Em um cáustico comunicado, Yatseniuk vociferou contra as propostas conversadas entre Putin e Poroshenko: “Este novo plano é uma cortina de fumaça da Rússia destinada à comunidade internacional antes da cúpula da Otan, e uma tentativa de escapar de novas sanções da União Europeia. O plano real de Putin é destruir a Ucrânia e restaurar a União Soviética.” E numa sessão televisionada do Gabinete, Yatseniuk disse que a Ucrânia tinha um projeto de construir um “muro” para definir uma “fronteira de Estado real” entre Ucrânia e Rússia.
— Em relação à Otan, considero que a única decisão, e a mais correta, seria aceitar a Ucrânia — enfatizou Yatseniuk, às vésperas de uma das mais importantes reuniões de cúpula da Organização do Tratado do Atlântico Norte.
Nos próximos dois dias, no País de Gales, a Otan discute um plano de reação rápida, em clima de Guerra Fria, frente às atitudes da Rússia no conflito ucraniano, vistas como ameaça direta por alguns membros, como Polônia, Romênia e os países bálticos.

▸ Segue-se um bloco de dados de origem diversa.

Definition linkg_switch_plan_process (now_us : Z) : prog Z :=
  if now_us =? 0 then Ret (- EINVAL)
  else process_peers now_us (seq 0 (Z.to_nat LINKG_SWITCH_PEER_MAX)) 0.

(** [UINT64_MAX]: nothing to wait for. *)
Definition linkg_switch_plan_next_deadline_locked (c : linkg_switch_context) : Z :=
  if negb (sx_initialized c) || negb (sx_running c) || negb (sx_role c =? LINKG_DEVICE_ROLE_STA) then 2 ^ 64 - 1
  else foldl (fun deadline_us index =>
    let peer := the_peer c index in
    let sync := sp_plan_sync peer in
    if negb (sp_used peer) then deadline_us
    else if negb (_linkg_switch_plan_sync_busy sync) then deadline_us
    else
      let deadline_us := if ps_next_retry_us sync <? deadline_us then ps_next_retry_us sync else deadline_us in
      if (ps_state sync =? LINKG_SWITCH_PLAN_SYNC_WAIT_ACK) && (ps_deadline_us sync <? deadline_us)
      then ps_deadline_us sync else deadline_us) (2 ^ 64 - 1) (seq 0 (Z.to_nat LINKG_SWITCH_PEER_MAX)).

‘Não há caminho de volta’, diz líder separatista
Em vista a Tallinn, capital da Estônia, uma das ex-repúblicas soviéticas do Mar Báltico e uma das 28 nações integrantes da Otan, o presidente americano, Barack Obama — em um visita claramente direcionada a alertar Putin sobre as ambições russas —, declarou que o conflito ucraniano é um “momento de teste ” para os Estados Unidos e Europa.
— É um ataque descarado à integridade territorial da Ucrânia, uma nação europeia soberana e independente — discursou Obama. — Agora, a Ucrânia precisa mais do que palavras. A Otan precisa de compromissos concretos para ajudar a Ucrânia a modernizar e fortalecer as forças de segurança.

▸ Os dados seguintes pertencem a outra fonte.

(* ===== verification/SwitchPlanSafety.v ===== *)
(** * Link switching: the functions keep the invariant of a node

    One lemma per function of switch_tx.c, switch_plan.c, switch_rx.c and the event
    loop, then the properties of the nodes and of two nodes that talk to each
    other. *)

From S2P Require Import Prelude.
From S2P Require Import Bytes.
From S2P Require Import TransportTypes.
From S2P Require Import TransportPeer.
From S2P Require Import Link.
From S2P Require Import SwitchWire.
From S2P Require Import SwitchWireCodec.
From S2P Require Import SwitchCore.
From S2P Require Import SwitchTx.
From S2P Require Import SwitchEvent.
From S2P Require Import SwitchPlan.
From S2P Require Import SwitchRx.
From S2P Require Import SwitchSystem.
#[local] Open Scope switch_scope.

Section node.
Context (ids : Z -> Z).

#[local] Abbreviation wp := (SwitchSystem.wp ids).
#[local] Abbreviation invariant := (SwitchSystem.invariant ids).

(** The code of a C function. *)
Definition int_code (z : Z) : Prop := - 2 ^ 31 <= z < 2 ^ 31.

Ltac codes := unfold int_code, EINVAL, ENOENT, ENETDOWN, EBUSY, ENODEV in *; lia.

(** ** Transmission *)

Lemma wp_send_message pool n encode id p (Q : list note -> Z -> Prop) L :
  (forall b, encode (Some b) (Z.of_nat (length b)) = encode_payload id p b) ->
  payload_typed p -> in_range 32 id ->
  match p with
  | PlanSync plan => started L id plan
  | PlanAck ack => wa_status ack = 0 -> applied L n id
  | _ => True
  end ->
  (forall M z, L ⊆ M -> Q M z) -> wp (send_message pool n encode) Q L.
Proof.
  intros He Ht Hid Hp HQ. unfold send_message. apply prog_wp_bind. unfold _linkg_switch_tx_create_packet.
  destruct pool; cbn; [|by apply HQ]. intros z _. destruct (z =? 0); cbn; [by apply HQ|]. intros [data|]; cbn; [|by apply HQ].
  destruct (_ <? _); cbn; [by apply HQ|]. rewrite He.
  destruct (payload_valid p && negb (id =? 0) && (payload_size p <=? Z.of_nat (length data))) eqn:E.
  2: { rewrite encode_payload_error by done. destruct (payload_valid p && negb (id =? 0)); by apply HQ. }
  rewrite !andb_true_iff, negb_true_iff in E. destruct E as [[Hv Hnz] Hsize].
  rewrite encode_payload_spec by (done || lia). cbn [Z.eqb]. unfold _linkg_switch_tx_submit.
  destruct (negb _); cbn [SwitchSystem.wp]; [by apply HQ|]. destruct (_ || _ || _); cbn [SwitchSystem.wp]; [by apply HQ|].
  split; [|intros z'; apply HQ; set_solver]. exists id, p. cbn [sb_data sb_destination_node_id].
  unfold default, from_option, Datatypes.id. rewrite take_app_length' by (pose proof (length_message_bytes id p Ht); lia). splits; try done. lia.
Qed.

Ainda no campo diplomático, o gabinete do presidente francês, François Holande, informou que o primeiro de dois navios porta-helicópteros encomendados pela Rússia não serão entregues, por conta das intervenções de Moscou no Leste ucraniano. “As recentes ações russas são contrárias aos pilares de segurança na Europa”, ressalta o comunicado. O Ministério da Defesa da Rússia minimizou a decisão francesa, informando, também em nota, que “não será uma tragédia para a modernização” das Forças Armadas do país.
No campo de batalha, em Donetsk, houve um longo bombardeio de artilharia. Líderes separatistas estão céticos acerca de uma trégua.

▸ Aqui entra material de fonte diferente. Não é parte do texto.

(** A station with a synchronisation in progress, its numbers about to go round. *)
Definition demo_busy : linkg_switch_context :=
  SwitchContext true LINKG_DEVICE_ROLE_STA 2
    (SwitchPeer true 5 3 local_plan_zero (MaintenanceRuntime false 0)
       (SyncRuntime 7 9 LINKG_SWITCH_PLAN_SYNC_RETRY_WAIT wire_plan_zero (- ETIMEDOUT) 2 1 500 900 sync_result_zero false) (ApPeer 0 0) ::
     replicate 15 switch_peer_zero)
    queue_zero (MaintenanceRuntime false 0) 1 0 3 (2 ^ 32 - 1) 9 true true.
Definition demo_commit : linkg_send_plan := SendPlan [ClassSendPlan 2 7 9; ClassSendPlan 1 7 0; ClassSendPlan 0 0 0].
Definition demo_commit_wire : linkg_switch_wire_plan_sync := WirePlan [WireClassPlan 2 1 2; WireClassPlan 1 1 0; WireClassPlan 0 0 0].
(** Link 7 is the Wi-Fi, link 9 the cellular one; every path can be had. *)
Definition demo_commit_world : world :=
  World (fun q => match q with Link_id 1 => 7 | Link_id 2 => 9 | Link_found _ | Link_running _ | Pool_initialized => 1 | _ => 0 end)
    (Some (replicate 512 0)) (fun _ => 0).

(** The number goes round to 1, the old synchronisation is reported as cancelled. *)
Example demo_commits :
  let '(c', notes, result) := exec demo_commit_world (_linkg_switch_plan_commit_local 5 3 (Some local_plan_zero) (Some demo_commit) 1000) demo_busy in
  result = (0, Some 1) /\ the_peer c' 0 = committed_peer demo_commit demo_commit_wire 1 10 1000 (the_peer demo_busy 0) /\
  ps_last_result (sp_plan_sync (the_peer c' 0)) = SyncResult 5 3 7 9 LINKG_SWITCH_PLAN_SYNC_CANCELLED (- ECANCELED) 1000 /\
  notes = [Started 1 10 demo_commit_wire; Submitted (plan_message 5 10 demo_commit_wire)].
Proof. vm_compute. splits; reflexivity. Qed.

— Um cessar-fogo é sempre bom, mas nossas principais exigências permanecem: a retirada das tropas ucranianas do nosso território — afirmou o vice-primeiro-ministro da autoproclamada República Popular de Donetsk, Vladimir Antyufeyev.
Já o líder de uma unidade armada de separatistas, que não quis dar o nome, foi mais contundente, ao afirmar que não aceita nada menos do que a total independência de Kiev:
— Três meses atrás ele poderia nos ter oferecido a autonomia. Mas agora temos a nossa posição, e fizemos tudo por nós mesmos. Não há caminho de volta — finalizou ele, sentado em um café do Centro da cidade, de onde podia se escutar os bombardeios ao longe.